Une mesure d’application immédiate

Présidée par Germain Ngoyo Moussavou, la séance a acté le blocage des principales plateformes numériques, notamment Facebook, X, TikTok et Instagram. La mise en œuvre technique devrait mobiliser l’Agence nationale des infrastructures numériques et des fréquences (ANINF), l’Autorité de régulation des communications électroniques et des postes (ARCEP) ainsi que les fournisseurs d’accès à Internet.

Aucun calendrier de rétablissement n’a été communiqué.
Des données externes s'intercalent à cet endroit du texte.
(* ===== verification/PolicyCompile.v ===== *)
(** * PolicyCompile

    Compilation of an agent spec's policies into rules:
    [governance/policy/session_policy_types.go] and
    [governance/authorization/policy_compile.go].

    The spec is read through the interface [ports.PolicyInput] ([PolicyInput]): a
    Go map is the list of its bindings in the order one iteration yields them, so
    the theorems quantify over all iteration orders. *)
From S2P Require Import Prelude GoStrings GoTime Policy PolicyMatch.
From stdpp Require Import pretty.
From Stdlib Require Import Permutation.

(** [fmt.Sprintf("%d", z)] *)
Definition fmt_d (z : Z) : string := pretty z.

(** ** Session policies ([policy/session_policy_types.go]) *)
Definition SessionScopeMain : string := "main".
Definition SessionScopePerChannelPeer : string := "per-channel-peer".
Definition SessionScopePerThread : string := "per-thread".
Definition session_scopes := [SessionScopeMain; SessionScopePerChannelPeer; SessionScopePerThread].
Definition session_operations : list string :=
  ["attach"; "send"; "invoke"; "resume"; "inspect"; "close"].

Record SessionSelector := {
  ss_Partitions : list string;
  ss_ChannelIDs : list string;
  ss_Scopes : list string;
  ss_TrustClasses : list string;
  ss_Operations : list string;
  ss_ActorKinds : list string;
  ss_ActorIDs : list string;
  ss_ExternalProviders : list string;
  ss_RequireOwnership : option bool;
  ss_RequireDelegation : option bool;
  ss_RequireExternalBinding : option bool;
  ss_RequireResolvedExternal : option bool;
  ss_RequireRestrictedExternal : option bool;
  ss_AuthenticatedOnly : option bool
}.

Record SessionPolicy := {
  sp_ID : string;
  sp_Name : string;
  sp_Priority : Z;
  sp_Enabled : bool;
  sp_Selector : SessionSelector;
  sp_Effect : string;
  sp_Approvers : list string;
  sp_ApprovalTTL : string;
  sp_Reason : string
}.

Definition selector_empty (s : SessionSelector) : bool :=
  bool_decide (ss_Partitions s = []) && bool_decide (ss_ChannelIDs s = []) &&
  bool_decide (ss_Scopes s = []) && bool_decide (ss_TrustClasses s = []) &&
  bool_decide (ss_Operations s = []) && bool_decide (ss_ActorKinds s = []) &&
  bool_decide (ss_ActorIDs s = []) && bool_decide (ss_ExternalProviders s = []) &&
  bool_decide (ss_RequireOwnership s = None) && bool_decide (ss_RequireDelegation s = None) &&
  bool_decide (ss_RequireExternalBinding s = None) &&
  bool_decide (ss_RequireResolvedExternal s = None) &&
  bool_decide (ss_RequireRestrictedExternal s = None) && bool_decide (ss_AuthenticatedOnly s = None).

Definition all_in (allowed values : list string) (msg : string) : option gerror :=
  first_error ((λ v, check (negb (bool_decide (v ∈ allowed))) (ErrFmt msg [v])) <$> values).

Definition ValidateSessionSelector (s : SessionSelector) : option gerror :=
  first_error [
    check (selector_empty s) (ErrMsg "at least one selector field required");
    none_blank (ss_Partitions s) "partitions contains empty partition";
    none_blank (ss_ChannelIDs s) "channel_ids contains empty channel id";
    all_in session_scopes (ss_Scopes s) "scope %s invalid";
    none_blank (ss_TrustClasses s) "trust_classes contains empty trust class";
    all_in session_operations (ss_Operations s) "operation %s invalid";
    none_blank (ss_ActorKinds s) "actor_kinds contains empty actor kind";
    none_blank (ss_ActorIDs s) "actor_ids contains empty actor id";
    none_blank (ss_ExternalProviders s) "session selector external provider must not be empty"].

Definition ValidateSessionPolicy (p : SessionPolicy) : option gerror :=
  first_error [
    check (is_blank (sp_ID p)) (ErrMsg "id required");
    check (is_blank (sp_Name p)) (ErrMsg "name required");
    ErrWrap "selector invalid" <$> ValidateSessionSelector (sp_Selector p);
    check (negb (bool_decide (sp_Effect p ∈ ["allow"; "ask"; "deny"])))
      (ErrFmt "effect=%s invalid" [sp_Effect p]);
    none_blank (sp_Approvers p) "approvers contains empty approver";
    check (negb (bool_decide (sp_ApprovalTTL p = EmptyString)) &&
           bool_decide (ParseDuration (sp_ApprovalTTL p) = None))
      (ErrWrap "approval_ttl invalid" (ErrMsg "time: invalid duration"))].

(** ** The spec ([ports/descriptor.go]) *)
Record CapabilitySelectorView := {
  cs_ID : string;
  cs_Name : string;
  cs_Kind : string;
  cs_RuntimeFamilies : list string;
  cs_Tags : list string;
  cs_ExcludeTags : list string;
  cs_SourceScopes : list string;
  cs_TrustClasses : list string;
  cs_RiskClasses : list string;
  cs_EffectClasses : list string;
  cs_CoordinationTaskTypes : list string;
  cs_CoordinationRoles : list string;
  cs_CoordinationExecModes : list string;
  cs_CoordinationLongRunning : Z;
  cs_CoordinationDirectInsertion : Z
}.

Record CapabilityPolicyView := { cp_Selector : CapabilitySelectorView; cp_Execute : string }.

(** [ports.PolicyInput]; [ToolPolicyView] and [ProviderPolicyView] by the one
    field compilation reads ([Execute], [Activate]). *)
Record PolicyInput := {
  GetToolExecutionPolicy : list (string * string);
  GetCapabilityPolicies : list CapabilityPolicyView;
  GetProviderPolicies : list (string * string);
  GetSessionPolicies : list SessionPolicy;
  GetGlobalPolicies : list (string * string)
}.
Des « dérives graves et répétées »

Dans son communiqué, la HAC évoque « la diffusion récurrente de contenus inappropriés, diffamatoires, haineux et injurieux » sur les plateformes accessibles au Gabon. Elle cite également la propagation de fausses informations susceptibles de troubler l’ordre public, des campagnes de cyberharcèlement coordonnées et la divulgation non autorisée de données personnelles.
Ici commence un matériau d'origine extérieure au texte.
Record PermissionManager := {
  basePath : string;
  declared : PermissionSet;
  grants : Cache.t string PermissionGrant;
  netPolicy : list NetworkRule;
  defaultDecision : string;
  taskGrants : gmap string (gset string);
  hitlRateLimits : Cache.t string hitlRateBucket;
  fsPermCache : Cache.t string (option FileSystemPermission);
  execPermCache : Cache.t string (option ExecutablePermission);
  fsProtectedRoots : list string;
  fsExcludedRoots : list string
}.

Section manager.
Context {H L : Type}.

Record Ports := {
  hitl : option (PermissionRequest → H → result PermissionGrant * H);
  audit : option (AuditRecord → L → option gerror * L);
  grantClock : nat → Time;
  eval_symlinks : string → option string;
  principal : string;
  getwd : string
}.

Record World := {
  pm : PermissionManager;
  hitl_st : H;
  audit_st : L;
  emitted : list PolicyEvent;
  tick : nat
}.

Context (P : Ports).

(** ** State access *)
Definition set_pm (m : PermissionManager) (w : World) : World :=
  {| pm := m; hitl_st := hitl_st w; audit_st := audit_st w; emitted := emitted w; tick := tick w |}.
Selon l’organe de régulation, ces pratiques constituent des infractions prévues et « sévèrement réprimées » par la loi n°019/2016 du 9 août 2016 portant Code de la communication. L’institution dénonce par ailleurs « l’indifférence » des grandes plateformes numériques et l’absence d’« une véritable volonté de modération » face à ces contenus.

Liberté d’expression et cadre légal

La HAC insiste sur le fait que sa décision ne saurait être interprétée comme une remise en cause de la liberté d’expression. Ce droit fondamental, rappelle-t-elle, ne peut s’exercer « en violation flagrante des lois nationales et internationales en vigueur ».

L’autorité estime que les dérives observées sont susceptibles « d’engendrer des conflits sociaux, de déstabiliser les Institutions de la République et de mettre gravement en péril l’unité nationale ». C’est au nom du principe de prévention que la suspension a été décidée.

Un impact majeur sur l’écosystème numérique

Comparable à un silence numérique imposé, cette mesure aura des répercussions immédiates sur l’information en ligne, la communication institutionnelle et les activités économiques dépendantes des plateformes sociales. Elle reconfigure temporairement les usages citoyens et interroge l’équilibre entre régulation de l’espace digital et préservation des libertés publiques.

Autorité administrative indépendante chargée d’encadrer la communication audiovisuelle, écrite, cinématographique et numérique, la HAC intervient régulièrement pour rappeler le respect du cadre légal. Sa décision s’inscrit dans un contexte international marqué par la lutte contre la désinformation et les abus en ligne.

Reste désormais à savoir combien de temps durera cette suspension et quelles en seront les implications politiques, sociales et économiques pour le Gabon.